If I were marking their efforts, Wimbledon High School would have earned an "A minus" this week. The south London independent school is having what they are calling a "Failure Week" to teach pupils how to learn from life's defeats. How prescient. There is nothing today's teenagers will need more than this. Since the Second World War no other generation has had as little chance of finding success.

But if the school were to offer other similar themed weeks then I would mark them up to an A* with a big smiley face in the margin. Here then is my alternative national curriculum for Generation Y Me?

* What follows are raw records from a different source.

Lemma fails_through_returns s path :
  fails_through underlying_of tag s path ->
  exists d, forall d', (d <= d')%nat -> forall pos,
    checkStruct underlying_of d' s tag pos = Ret (false, position_after path pos).
Proof.
  induction 1 as [pre f post Hpre E T | pre f post nested path Hpre E T U _ [d2 IH]];
    destruct (checkFields_skip_verified pre Hpre) as [d1 H1].
  - exists (S d1). intros d' Hle pos. destruct d' as [|d']; [lia|].
    cbn [checkStruct]. rewrite H1 by lia. now apply checkFields_untagged.
  - exists (S (Nat.max d1 d2)). intros d' Hle pos. destruct d' as [|d']; [lia|].
    cbn [checkStruct]. rewrite H1 by lia.
    rewrite (checkFields_nested _ _ _ _ _ _ nested) by assumption.
    rewrite IH by lia. now rewrite <- position_after_cons.
Qed.

(** Verified records and records with a failing path are apart. *)
Lemma verified_not_fails s path :
  verified underlying_of tag s -> fails_through underlying_of tag s path -> False.
Proof.
  intros Hv Hf.
  destruct (verified_passes s Hv) as [d1 H1].
  destruct (fails_through_returns s path Hf) as [d2 H2].
  specialize (H1 (Nat.max d1 d2) ltac:(lia) 0).
  specialize (H2 (Nat.max d1 d2) ltac:(lia) 0). congruence.
Qed.

End Completeness.

(** A finite derivation of compliance bounds the descent. *)
Lemma verified_Acc underlying_of tag s :
  verified underlying_of tag s -> Acc (nests underlying_of tag) s.
Proof. induction 1 as [s _ _ IH]. constructor. exact IH. Qed.

(** Where a failing path ends: at a reachable record with an untagged
    exported field. *)
Lemma fails_through_untagged underlying_of tag s path :
  fails_through underlying_of tag s path ->
  exists s' f, reaches underlying_of tag s s' /\ f ∈ s' /\
               Exported f = true /\ tagged (Tag f) tag = false.
Proof.
  induction 1 as [pre f post _ E T | pre f post nested path _ E T U _ IH].
  - exists (pre ++ f :: post), f. split; [apply rtc_refl|].
    split; [|auto]. apply elem_of_app. right. apply list_elem_of_here.
  - destruct IH as (s' & g & Hreach & Hg). exists s', g. split; [|exact Hg].
    apply rtc_l with nested; [|exact Hreach].
    exists f. split; [|auto]. apply elem_of_app. right. apply list_elem_of_here.
Qed.




(** ** Compliance *)

Section Compliance.

Variable underlying_of : TypeName -> type.
Variable tag : string.

Lemma verified_Compliant s :
  verified underlying_of tag s -> Compliant underlying_of tag s.
Proof.
  intros Hv s' Hreach. induction Hreach as [s | s s1 s' Hstep _ IH].
  - now destruct Hv.
  - apply IH. destruct Hv as [s _ Hnested]. now apply Hnested.
Qed.

Lemma Compliant_verified s :
  Acc (nests underlying_of tag) s ->
  Compliant underlying_of tag s -> verified underlying_of tag s.
Proof.
  induction 1 as [s _ IH]. intros Hc. constructor.
  - apply Hc. apply rtc_refl.
  - intros nested Hn. apply IH; [exact Hn|].
    intros s' Hreach. apply Hc. now apply rtc_l with nested.
Qed.

(** On every record: [checkStruct] returns true exactly when compliance
    has a finite derivation. *)
Lemma checkStruct_true_iff_verified s pos :
  (exists d p, checkStruct underlying_of d s tag pos = Ret (true, p))
  <-> verified underlying_of tag s.
Proof.
  split.
  - intros (d & p & H).
    destruct (checkStruct_sound _ _ _ _ _ _ _ H) as [(_ & _ & Hv) | (Hf & _)];
      [exact Hv | discriminate].
  - intros Hv. destruct (verified_passes _ _ s Hv) as [d Hd].
    exists d, pos. now apply Hd.
Qed.

(** When the verification passed, the callback of [run] reports nothing. *)
Lemma visit_passed pass depth st call e s pos :
  declared pass = underlying_of ->
  tagAndExpr pass call = Ret (Some (tag, e)) ->
  structAndPos pass e = Ret (Some (s, pos)) ->
  checkStruct underlying_of depth s tag pos = Ret (true, pos) ->
  visit pass depth st call = Ret st.
Proof.
  intros <- Hm Hr Hc. unfold visit. rewrite Hm. cbn. rewrite Hr. cbn.
  now rewrite Hc.
Qed.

The joy of loneliness. By 2031 almost a fifth of British households will be in single occupancy. But that need not mean talking to the wall like Shirley Valentine. Here, kids, is how to start a Skype supper club: invite your (single) friends to eat dinner at the same time, all on the webcam, so you need never resort to hoovering up Hula Hoops in a maniacal bid to blot out the solitude. Also, try Tweeting yourself. And update your Facebook status with increasingly attention-seeking lines: "Catherine has been kidnapped by communists." "Simon is screaming incessantly into the silence." "Javier is having a heart atta..."

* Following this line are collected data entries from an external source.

Lemma C2_eleven_fix_bug_updates :
  (length (UnityStatus.history (mergeUnityStatus (at_time 60000) first_write fix_bug))
   <= 10)%nat
  /\ exists oldest newer,
      entries_of defaultUnityStatus eleven_events = oldest :: newer
      /\ UnityStatus.history (merge_all defaultUnityStatus eleven_events) = rev newer
      /\ length (UnityStatus.history (merge_all defaultUnityStatus eleven_events)) = 10%nat.
Proof.
  destruct (C2_history_at_most_ten (at_time 60000) first_write fix_bug eleven_events)
    as [Hbound Hrun].
  split.
  - apply Hbound; [cbn; lia | reflexivity].
  - apply Hrun; reflexivity.
Defined.

(** C3, as the code has it: a heartbeat keeps the history as it was and
    stamps [lastUpdated] with the clock reading of the merge; the stamp is
    strictly later than the previous one exactly when that reading is
    strictly later than the previous stamp. *)
Theorem C3_heartbeat_keeps_history amb previous update :
  valid update = true ->
  UnityStatusUpdate.isHeartbeat update = Some true ->
  UnityStatus.history (mergeUnityStatus amb previous update) = UnityStatus.history previous
  /\ UnityStatus.lastUpdated (mergeUnityStatus amb previous update)
     = toISOString (new_Date amb)
  /\ (laterb (UnityStatus.lastUpdated (mergeUnityStatus amb previous update))
              (UnityStatus.lastUpdated previous) = true
      <-> exists t, getTime (UnityStatus.lastUpdated previous) = Some t /\ t < new_Date amb).
Proof.
  intros _ Hhb.
  assert (Hb : heartbeat update = true) by (unfold heartbeat; rewrite Hhb; reflexivity).
  split; [apply merge_history_heartbeat; exact Hb|].
  split; [apply merge_lastUpdated|].
  rewrite merge_lastUpdated. unfold laterb, toISOString. cbn [getTime].
  destruct (getTime (UnityStatus.lastUpdated previous)) as [t|].
  - rewrite Z.ltb_lt. split.
    + intros Hlt. exists t. split; [reflexivity | exact Hlt].
    + intros (t' & Ht' & Hlt). injection Ht' as ->. exact Hlt.
  - split; [discriminate|]. intros (t & Ht & _). discriminate Ht.
Qed.

Lemma C3_heartbeat_a_minute_later :
  UnityStatus.history (mergeUnityStatus (at_time 120000) first_write ping)
  = UnityStatus.history first_write
  /\ UnityStatus.lastUpdated (mergeUnityStatus (at_time 120000) first_write ping)
     = toISOString 120000
  /\ laterb (UnityStatus.lastUpdated (mergeUnityStatus (at_time 120000) first_write ping))
            (UnityStatus.lastUpdated first_write) = true.
Proof.
  destruct (C3_heartbeat_keeps_history (at_time 120000) first_write ping)
    as (Hhist & Hstamp & Hlater); [reflexivity | reflexivity |].
  split; [exact Hhist|]. split; [exact Hstamp|].
  apply Hlater. exists 60000. split; [reflexivity | reflexivity].
Defined.

(** C3 as stated fails when the heartbeat is merged in the millisecond
    the previous record was written in: the update is valid, it is a
    heartbeat, and the new [lastUpdated] is not later than the previous
    one. *)
Lemma C3_same_millisecond_heartbeat :
  valid ping = true
  /\ UnityStatusUpdate.isHeartbeat ping = Some true
  /\ UnityStatus.lastUpdated (mergeUnityStatus (at_time 60000) first_write ping)
     = UnityStatus.lastUpdated first_write
  /\ laterb (UnityStatus.lastUpdated (mergeUnityStatus (at_time 60000) first_write ping))
            (UnityStatus.lastUpdated first_write) = false.
Proof. repeat split. Qed.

Enjoying ugliness. No one with £80,000 in student fees will be able to afford cosmetic surgery. Or hair tongs. Or anal bleaching. So, natural beauty lessons are the future. "Class, learn from the following quotes: 'Ugliness is in a way superior to beauty because it lasts,' said Serge Gainsbourg. 'The secret of ugliness consists not in irregularity, but in being uninteresting,' wrote the essayist Ralph Waldo Emerson. And this crucial note from Oscar Wilde: 'The ugly and the stupid have the best of it in this world. They can sit at their ease and gape at the play. If they know nothing of victory, they are at least spared the knowledge of defeat.'"

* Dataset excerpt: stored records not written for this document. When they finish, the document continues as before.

(** X15.  A successful attempt.  On a manager that is not ready and has no
    attempt in flight, when the client made by [connect()] emits [ready] and
    the microtask queue is drained: the call has resolved, the manager is
    connected through the new client, no attempt is recorded as in flight,
    [setupListeners] has run once on the client, and the timer is cleared,
    so that its firing later does nothing (no rejection, no
    [disconnect()]). *)
Theorem connect_then_ready (w : World S) this c :
  heap w !! this = Some c → isReady c = false → connectPromise c = None →
  redis_new (getRedisConfig w c) = None →
  let h := length (clients w) in
  let w' := run [CallConnect this; Emit h EvReady; Microtasks] w in
  calls_since w w' = [Settled (Ok tt)] ∧
  getConnection this w' = (Ok h, w') ∧ isConnected w' this = true ∧
  (∃ c', heap w' !! this = Some c' ∧ connectPromise c' = None) ∧
  (∃ cl, clients w' !! h = Some cl ∧ cl_steady cl = 1%nat ∧
         cl_timer cl = Cleared ∧ cl_owner cl = this) ∧
  attempts w' = Datatypes.S (attempts w) ∧
  timeout h w' = w'.
Proof.
  intros Hc Hr Hp Hnew h w'.
  destruct (connect_new_client w this c Hc Hr Hp Hnew)
    as (Hcalls1 & Hclients1 & Hpromises1 & Hwire1 & Hheap1 & Hthis1 & _).
  set (p := length (promises w)) in *. set (w1 := connect this w) in *.
  assert (clients w1 !! h = Some (new_Client (getRedisConfig w c) this p)) as Hcl.
  { rewrite Hclients1. unfold h. by rewrite lookup_app_r, Nat.sub_diag. }
  set (w2 := fire h EvReady w1).
  assert (w2 = resolve p (setupListeners h
                 (update this (set_isReady true) (clearTimeout h w1)))) as Hw2.
  { unfold w2. by rewrite (fire_ready_fresh w1 h _ _ h Hcl eq_refl Hthis1 eq_refl). }
  assert (settled w2 p = Some (Ok tt)) as Hsettled.
  { rewrite Hw2. unfold settled. simpl. rewrite list_lookup_alter_eq, Hpromises1.
    unfold p. by rewrite lookup_app_r, Nat.sub_diag. }
  assert (heap w2 !! this
          = Some (set_isReady true (set_connectPromise (Some p)
                                      (set_redis (Some h) c)))) as Hthis2.
  { rewrite Hw2. simpl. by rewrite list_lookup_alter_eq, Hthis1. }
  assert (clients w2 !! h
          = Some {| cl_options := getRedisConfig w c; cl_owner := this;
                    cl_attempt := p; cl_timer := Cleared; cl_steady := 1 |}) as Hcl2.
  { rewrite Hw2. simpl. by rewrite !list_lookup_alter_eq, Hcl. }
  assert (calls w2 = calls w ++ [Awaiting this p]) as Hcalls2.
  { rewrite Hw2. simpl. exact Hcalls1. }
  change w' with (microtasks w2).
  destruct (finally_clears w2 (calls w2) w2 this p _ Hthis2)
    as (c3 & Hc3 & Hr3 & Hi3 & Hp3).
  { rewrite Hcalls2. apply elem_of_app. right. by left. }
  { by eexists. }
  rewrite <- microtasks_heap in Hc3.
  split; [|split; [|split; [|split; [|split; [|split]]]]].
  - erewrite calls_since_drain by exact Hcalls2. simpl. by rewrite Hsettled.
  - unfold getConnection. unfold_M. rewrite Hc3. simpl in *. by rewrite Hi3, Hr3.
  - unfold isConnected. rewrite Hc3. simpl in *. by rewrite Hi3, Hr3.
  - by exists c3.
  - rewrite microtasks_clients. by eexists.
  - unfold attempts. rewrite microtasks_wire, Hw2. simpl. rewrite Hwire1.
    rewrite List.filter_app, length_app. simpl. lia.
  - unfold timeout. by rewrite microtasks_clients, Hcl2.
Qed.

Lemma executor_frame (w : World S) this c p :
  wire (executor this c p w) = wire w ++ [WNew (getRedisConfig w c)] ∧
  calls (executor this c p w) = calls w.
Proof. unfold executor. by destruct (redis_new _). Qed.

Delighting in a McJob. With university applications already down 9 per cent and youth unemployment at 22 per cent few can expect to find intellectual nourishment at work. Urgent lessons are needed in the following: how to detach oneself from mundane reality, how to meditate through existential rage and how to surreptitiously read Proust behind the checkout.

The rewards of renting. As mortgage companies now expect 20 per cent deposits, many of tomorrow's adults will never own a property. It could be fun, however, if only they were taught how to build an extension using tents, how to nail pictures into the wall without forfeiting the deposit, and how to do a moonlight flit when the magnolia becomes too much.

And if a pupil should misbehave during these classes? I suggest they copy out this line from As You Like It a hundred times: "Sweet are the uses of adversity". It will serve them well.